When he started a couple of years ago, the House of Charity was a very different place. Frankly, it was more dangerous--this I've been told--as people used to loiter about on the rocks near the House of Charity, in and about the abandoned buildings in the area, moving to and from the boardwalk, and Dick's Hamburgers. His work, for the past few years, has been not only buiding a rapport with some of the most dangerous people we serve, but with the local law enforcement as well.

Something about a silver-haired retired Marine, LAPD (south-central) police officer, and EMT conjures up quite a bit of respect in folks, and the best part about our security director is that he gives respect to everyone. Without exception.

And he's seen just about everything.

So, when he's worried about the sleeping program closing for the summer, that maybe more than anything else made it sink in. When someone with over thirty years of experience in law enforcement is talking about the changes that will happen in the community--even I know that I need to clam up and listen.

See, one of the things that happened the year after the boss man started working at the House of Charity was the sleeping program stayed open for the summer. Traditionally, its last night until fall would be the 31st of May, then it would re-open come October (or September, I'm not sure which), and be open for the colder winter months. The reasoning was, patrons would rather sleep outside--despite the level of danger, instability, and health problems that are avoided by sleeping in a warm bed, wearing clean pajamas, and having a hot shower every night.

And having your belongings locked away safely while you slept.

But, this year, as the vice-grip of the "great" recession tightens, the sleeping program is going to close again. Which is ludicrous. The funding necessary for the program came from a state grant, which carried with it stipulations toward ending homelessness, which are difficult for our staff to quantify.
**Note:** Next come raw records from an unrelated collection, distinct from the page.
(* ===== verification/ExprAccept.v ===== *)
(** * The parser accepts the grammar

    The converse of ExprGrammar.v: the parser of src/internal/openjd/expr/parser.go
    returns the tree of every phrase of the grammar whose productions are nested
    within its depth.  With the soundness proved there, [Parse] decides the grammar,
    and the grammar gives a phrase one tree.

    A production that ends by not finding more is complete for every rest whose first
    token does not continue the phrase ([reads]); one that loops over operators is in
    the state of its loop after every phrase ([reaches]). *)

From S2P Require Import Prelude StatusText GoText ExprType ExprFloat ExprValue ExprShape ExprOps ExprEval ExprSound ExprRe ExprLex ExprParse ExprGrammar.
Open Scope Z_scope.

(** ** What a phrase begins with *)

Definition primaryStart (t : token) : bool :=
  match kind t with
  | tokInt | tokFloat | tokString | tokLParen | tokLBracket => true
  | tokIdent => negb (primaryKeyword (text t))
  | _ => false
  end.

Definition unaryStart (t : token) : bool := primaryStart t || is_kind t tokMinus || is_kind t tokPlus.

Definition notStart (t : token) : bool := unaryStart t || keyword t "not".

Definition begins (nt : nonterminal) (t : token) : bool :=
  match nt with
  | PrimaryExpr | PostfixExpr | PowerExpr => primaryStart t
  | UnaryExpr | MulExpr | AddExpr | CompareExpr => unaryStart t
  | NotExpr | AndExpr | OrExpr | ConditionalExpr => notStart t
  end.

Definition beginsWith (g : token → bool) (u : list token) : Prop := match u with t :: _ => g t = true | [] => False end.

Lemma beginsWith_app g u v : beginsWith g u → beginsWith g (u ++ v).
Proof. by destruct u. Qed.

Lemma beginsWith_weaken (g h : token → bool) u : (∀ t, g t = true → h t = true) → beginsWith g u → beginsWith h u.
Proof. intros H. destruct u; [done|]. apply H. Qed.

Lemma primary_unary t : primaryStart t = true → unaryStart t = true.
Proof. intros H. unfold unaryStart. by rewrite H. Qed.

Lemma unary_not t : unaryStart t = true → notStart t = true.
Proof. intros H. unfold notStart. by rewrite H. Qed.

Lemma literalName_start t n : literalName t = Some n → primaryKeyword (text t) = false.
Proof.
  assert (Hw : ∀ a b, primaryKeyword (of_string a) = false → primaryKeyword (of_string b) = false →
    bool_decide (text t = of_string a) || bool_decide (text t = of_string b) = true → primaryKeyword (text t) = false).
  { intros a b Ha Hb H. apply orb_prop in H as [H|H]; apply bool_decide_eq_true in H; by rewrite H. }
  unfold literalName. intros H.
  destruct (_ || _) eqn:E in H; [by apply Hw in E|clear E]. destruct (_ || _) eqn:E in H; [by apply Hw in E|clear E].
  destruct (_ || _) eqn:E in H; [by apply Hw in E|done].
Qed.

Scheme derives_min := Minimality for derives Sort Prop
  with chain_min := Minimality for chain Sort Prop
  with items_min := Minimality for items Sort Prop
  with sliceParts_min := Minimality for sliceParts Sort Prop
  with optional_min := Minimality for optional Sort Prop
  with filter_min := Minimality for filter_ Sort Prop.

Lemma derives_begins d nt u n : derives d nt u n → beginsWith (begins nt) u.
Proof.
  intros H. induction H using derives_min with
    (P0 := λ d u _ _ _, beginsWith unaryStart u) (P1 := λ d u _, True) (P2 := λ _ _ _ _ _, True) (P3 := λ _ _ _, True) (P4 := λ _ _ _, True);
    try done; try (by apply beginsWith_app); cbn [beginsWith begins] in *.
  all: try (by eapply beginsWith_weaken; [apply unary_not|]). all: try (by eapply beginsWith_weaken; [apply primary_unary|]).
  all: unfold notStart, unaryStart, primaryStart, is_kind;
    repeat match goal with H : kind _ = _ |- _ => rewrite H; clear H end; try done.
  - rewrite H. apply orb_true_r.
  - by erewrite literalName_start.
  - by rewrite H1.
Qed.

(** ** What continues a phrase *)

Definition postfixGoes (t : token) : bool := match kind t with tokLBracket | tokLParen | tokDot => true | _ => false end.
Definition powerGoes (t : token) : bool := postfixGoes t || is_kind t tokDoubleStar.
Definition mulGoes (t : token) : bool := powerGoes t || bool_decide (is_Some (mulOps (kind t))).
Definition addGoes (t : token) : bool := mulGoes t || bool_decide (is_Some (addOps (kind t))).
Definition compareGoes (t : token) : bool :=
  addGoes t || bool_decide (is_Some (compareOps (kind t))) || keyword t "in" || keyword t "not".
Definition andGoes (t : token) : bool := compareGoes t || keyword t "and".
Definition orGoes (t : token) : bool := andGoes t || keyword t "or".
Definition conditionalGoes (t : token) : bool := orGoes t || keyword t "if".
(** [CallsAny] is the membership question of [CalledFunctions]: it says whether one of
    the names is among the called functions, which are listed in order and without
    duplicates. *)
Theorem CallsAny_CalledFunctions root names :
  wfNode false root → [] ∉ names →
  ∃ l, CalledFunctions root = Ok l ∧ StronglySorted (λ a b, strLess a b = true) l ∧
    CallsAny names root = Ok (existsb (λ f, bool_decide (f ∈ names)) l).
Proof.
  intros Hw Hne. pose proof (visits_wf [] false root Hw) as Hv. unfold CalledFunctions, CallsAny.
  rewrite !walkUntil_feed, feed_called, feed_calls by done. cbn [fst res_bind]. eexists. split; [done|].
  set (g := λ f, match calledOf f with Some [] => None | r => r end).
  destruct (sortStrings_spec (collect g [] (visits [] false root))) as [Hs He]; [apply collect_NoDup; constructor|]. split; [done|].
  case_bool_decide as En; [subst names|].
  - f_equal. symmetry. apply not_true_iff_false. rewrite existsb_exists. intros (f & _ & Hf). apply bool_decide_eq_true in Hf. by apply not_elem_of_nil in Hf.
  - f_equal. apply eq_true_iff_eq. rewrite !existsb_exists. setoid_rewrite <-list_elem_of_In. split.
    + intros (f & Hf & Hc). destruct (calledOf f) as [nm|] eqn:Ec; [|done]. exists nm. split; [|done]. apply He, collect_elem. right. exists f.
      split; [done|]. unfold g. rewrite Ec. destruct nm; [|done]. apply bool_decide_eq_true in Hc. done.
    + intros (nm & Hnm & Hc). apply He, collect_elem in Hnm as [Hnm|(f & Hf & Hg)]; [by apply not_elem_of_nil in Hnm|]. exists f. split; [done|].
      unfold g in Hg. destruct (calledOf f) as [[|c s]|]; [done| |done]. by injection Hg as <-.
Qed.

Lemma CallsAny_CalledFunctions_witness :
  ∃ root l, @Parse noNames namesSource = Ok root ∧ CalledFunctions root = Ok l ∧ l = map of_string ["len"; "upper"]%string ∧
    CallsAny [of_string "apply_path_mapping"] root = Ok false.
Proof.
  destruct (@Parse noNames namesSource) as [root|e] eqn:E; [|vm_compute in E; discriminate E].
  pose proof (@Parse_spec noNames namesSource) as Hp. rewrite E in Hp. destruct Hp as [Hw _].
  destruct (CallsAny_CalledFunctions root [of_string "apply_path_mapping"] Hw ltac:(intros H%list_elem_of_singleton; discriminate H)) as (l & Hl & _ & Hc).
  exists root, l. split; [done|]. split; [done|]. rewrite Hc. vm_compute in E. injection E as <-. vm_compute in Hl. injection Hl as <-.
  split; reflexivity.
Defined.
(* ===== verification/_CoqProject ===== *)
-Q . S2P
Prelude.v
StringC.v
Mmu.v
Kernel.v
Kalloc.v
ShMem.v
ShMemSpec.v
Syscall.v
Vm.v
PageTable.v
VmMap.v
VmUser.v
VmSetup.v
VmGrow.v
VmLife.v
UserMem.v
Effect.v
Proc.v
ProcTable.v
ProcRefine.v
Trap.v
Mmap.v
Spinlock.v
Monitor.v
Sleeplock.v
Pipe.v
Block.v
Bcache.v
Log.v
LogSpace.v
Bio.v
Ide.v
Fs.v
Safe.v
FsBlock.v
FsInode.v
FsMap.v
FsFile.v
FsDir.v
FsSafe.v
FsExample.v
File.v
Exec.v
Sysfile.v
Umalloc.v
ULib.v
Grep.v
Sh.v
ShRun.v
Kbd.v
Console.v
Mkfs.v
Despite nearly every week someone from our sleeping program, having their basic needs of food, shelter, and security met, finds housing on their own.

A few weeks ago it was a slight man with a conductor's cap that had an omnipresent parakeet on his shoulder who, on his last day, almost teared up in thanking us for treating him like a person, like that wasn't what he expected.

Last week it was an old electrician from Detroit, and an insightful man (I think Italian) that I really have no idea where he's from.

But past the respecting innate human dignity that is the centerpiece of what we do as an institution, let's throw some argument towards why closing the sleeping program is financially a poor move.

1. Providing access to basic shelter, saftey, and hygiene in our sleeping program cuts down on emergency room visits caused by lack of proper care, not to mention the number of E.R. visits that will occur due to trauma suffered while sleeping outside or from the effects of increased self-medication with drugs/alcohol to mitigate poor living conditions (for example, camping out in people's park). Keeping the sleeping program open will keep emergency room visits from skyrocketing.

These emergency room visits by people that cannot afford them must be paid by the hospitals, and will act to drive up health care costs and increase wait times in the emergency room.

2. Downtown Spokane businesses are going to have to put up with an increased presence of our patrons, from an increased level of panhandling, to increased levels of crime, both petty and violent. Petty crime from individuals lacking adequate housing and falling back on drugs/alcohol as coping mechanisms, and violent crime from individuals in the same situation. Increasing levels of danger is going to drive consumers, already hit hard by the recession, away from downtown, which will become increasingly dangerous. Keeping the sleeping program open is good for business, that can use all the help it can get in these times.

3. The increased levels of petty and violent crime as our patrons are put in more dire situations will cost the city more in police officer time, department resources, and will take officer presence away from other neighborhoods, making everyone less safe. Not to mention the increased expenses from all the jail time that will occur due to the increase in petty and violent crime.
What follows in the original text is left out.